# [Instructions for the task]
Your answer must hold only the lines below from the line containing "(** Joining the" through the line containing "destruct (existsb (Ascii.eqb", each reproduced exactly.

# [Exercise materials]
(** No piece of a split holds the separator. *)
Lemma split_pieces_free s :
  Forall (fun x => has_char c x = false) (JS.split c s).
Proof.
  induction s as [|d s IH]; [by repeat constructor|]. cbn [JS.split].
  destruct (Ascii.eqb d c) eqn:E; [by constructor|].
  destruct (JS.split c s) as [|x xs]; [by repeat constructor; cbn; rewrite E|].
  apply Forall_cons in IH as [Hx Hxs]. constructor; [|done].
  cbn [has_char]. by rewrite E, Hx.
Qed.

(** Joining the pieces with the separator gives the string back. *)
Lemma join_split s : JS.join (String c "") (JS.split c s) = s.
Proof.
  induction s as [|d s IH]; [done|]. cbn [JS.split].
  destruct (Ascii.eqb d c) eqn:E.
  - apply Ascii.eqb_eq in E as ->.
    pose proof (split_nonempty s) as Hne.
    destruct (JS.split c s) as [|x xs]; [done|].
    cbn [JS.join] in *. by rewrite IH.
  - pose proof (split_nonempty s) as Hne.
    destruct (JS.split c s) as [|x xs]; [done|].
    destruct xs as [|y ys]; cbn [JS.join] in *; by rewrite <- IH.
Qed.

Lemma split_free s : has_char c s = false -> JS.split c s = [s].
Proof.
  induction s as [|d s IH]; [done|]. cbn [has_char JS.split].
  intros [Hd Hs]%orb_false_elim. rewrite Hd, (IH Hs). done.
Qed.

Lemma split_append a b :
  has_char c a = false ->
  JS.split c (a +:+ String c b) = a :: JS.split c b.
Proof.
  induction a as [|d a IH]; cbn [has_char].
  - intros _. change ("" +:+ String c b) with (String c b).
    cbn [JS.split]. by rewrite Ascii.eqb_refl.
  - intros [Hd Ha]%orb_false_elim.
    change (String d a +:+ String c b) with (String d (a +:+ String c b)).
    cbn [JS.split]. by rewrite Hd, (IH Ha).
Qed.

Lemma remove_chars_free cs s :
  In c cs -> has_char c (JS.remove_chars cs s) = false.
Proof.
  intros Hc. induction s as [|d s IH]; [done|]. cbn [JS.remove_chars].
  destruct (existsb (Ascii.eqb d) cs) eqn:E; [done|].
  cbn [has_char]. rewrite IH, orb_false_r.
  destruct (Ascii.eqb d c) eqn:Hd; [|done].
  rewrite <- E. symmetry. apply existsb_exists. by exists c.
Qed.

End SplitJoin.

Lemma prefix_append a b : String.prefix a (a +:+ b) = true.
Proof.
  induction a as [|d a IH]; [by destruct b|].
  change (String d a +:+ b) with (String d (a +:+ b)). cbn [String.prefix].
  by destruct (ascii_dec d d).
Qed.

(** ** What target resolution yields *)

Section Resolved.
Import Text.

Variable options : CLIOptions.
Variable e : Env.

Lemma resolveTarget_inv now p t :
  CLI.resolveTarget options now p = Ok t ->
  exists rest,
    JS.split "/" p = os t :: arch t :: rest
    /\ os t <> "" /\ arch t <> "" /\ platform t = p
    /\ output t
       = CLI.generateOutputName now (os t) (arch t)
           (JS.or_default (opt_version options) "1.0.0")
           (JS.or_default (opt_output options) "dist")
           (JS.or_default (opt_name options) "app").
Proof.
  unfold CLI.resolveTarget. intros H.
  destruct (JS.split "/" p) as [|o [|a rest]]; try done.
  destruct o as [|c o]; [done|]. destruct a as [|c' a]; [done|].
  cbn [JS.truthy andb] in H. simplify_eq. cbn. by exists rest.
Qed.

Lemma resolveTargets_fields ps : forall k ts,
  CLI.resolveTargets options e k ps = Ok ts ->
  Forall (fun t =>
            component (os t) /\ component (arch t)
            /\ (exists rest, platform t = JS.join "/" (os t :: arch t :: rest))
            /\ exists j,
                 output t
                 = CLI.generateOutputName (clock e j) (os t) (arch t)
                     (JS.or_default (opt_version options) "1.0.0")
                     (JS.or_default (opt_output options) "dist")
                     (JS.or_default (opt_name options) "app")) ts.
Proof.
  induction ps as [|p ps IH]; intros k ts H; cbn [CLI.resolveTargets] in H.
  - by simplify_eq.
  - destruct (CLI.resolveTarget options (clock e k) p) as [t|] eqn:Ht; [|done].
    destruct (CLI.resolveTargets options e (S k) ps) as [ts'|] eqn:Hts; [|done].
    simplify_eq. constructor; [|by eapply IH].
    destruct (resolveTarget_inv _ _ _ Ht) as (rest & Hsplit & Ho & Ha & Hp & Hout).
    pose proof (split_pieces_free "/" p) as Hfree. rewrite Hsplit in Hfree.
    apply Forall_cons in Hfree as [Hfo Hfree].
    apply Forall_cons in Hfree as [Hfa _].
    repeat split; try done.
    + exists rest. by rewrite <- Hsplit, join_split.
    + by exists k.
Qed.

# [Answer area]
(** Joining the pieces with the separator gives the string back. *)
Lemma join_split s : JS.join (String c "") (JS.split c s) = s.
Proof.
  induction s as [|d s IH]; [done|]. cbn [JS.split].
  destruct (Ascii.eqb d c) eqn:E.
  - apply Ascii.eqb_eq in E as ->.
    pose proof (split_nonempty s) as Hne.
    destruct (JS.split c s) as [|x xs]; [done|].
    cbn [JS.join] in *. by rewrite IH.
  - pose proof (split_nonempty s) as Hne.
    destruct (JS.split c s) as [|x xs]; [done|].
    destruct xs as [|y ys]; cbn [JS.join] in *; by rewrite <- IH.
Qed.

Lemma split_free s : has_char c s = false -> JS.split c s = [s].
Proof.
  induction s as [|d s IH]; [done|]. cbn [has_char JS.split].
  intros [Hd Hs]%orb_false_elim. rewrite Hd, (IH Hs). done.
Qed.

Lemma split_append a b :
  has_char c a = false ->
  JS.split c (a +:+ String c b) = a :: JS.split c b.
Proof.
  induction a as [|d a IH]; cbn [has_char].
  - intros _. change ("" +:+ String c b) with (String c b).
    cbn [JS.split]. by rewrite Ascii.eqb_refl.
  - intros [Hd Ha]%orb_false_elim.
    change (String d a +:+ String c b) with (String d (a +:+ String c b)).
    cbn [JS.split]. by rewrite Hd, (IH Ha).
Qed.

Lemma remove_chars_free cs s :
  In c cs -> has_char c (JS.remove_chars cs s) = false.
Proof.
  intros Hc. induction s as [|d s IH]; [done|]. cbn [JS.remove_chars].
  destruct (existsb (Ascii.eqb d) cs) eqn:E; [done|].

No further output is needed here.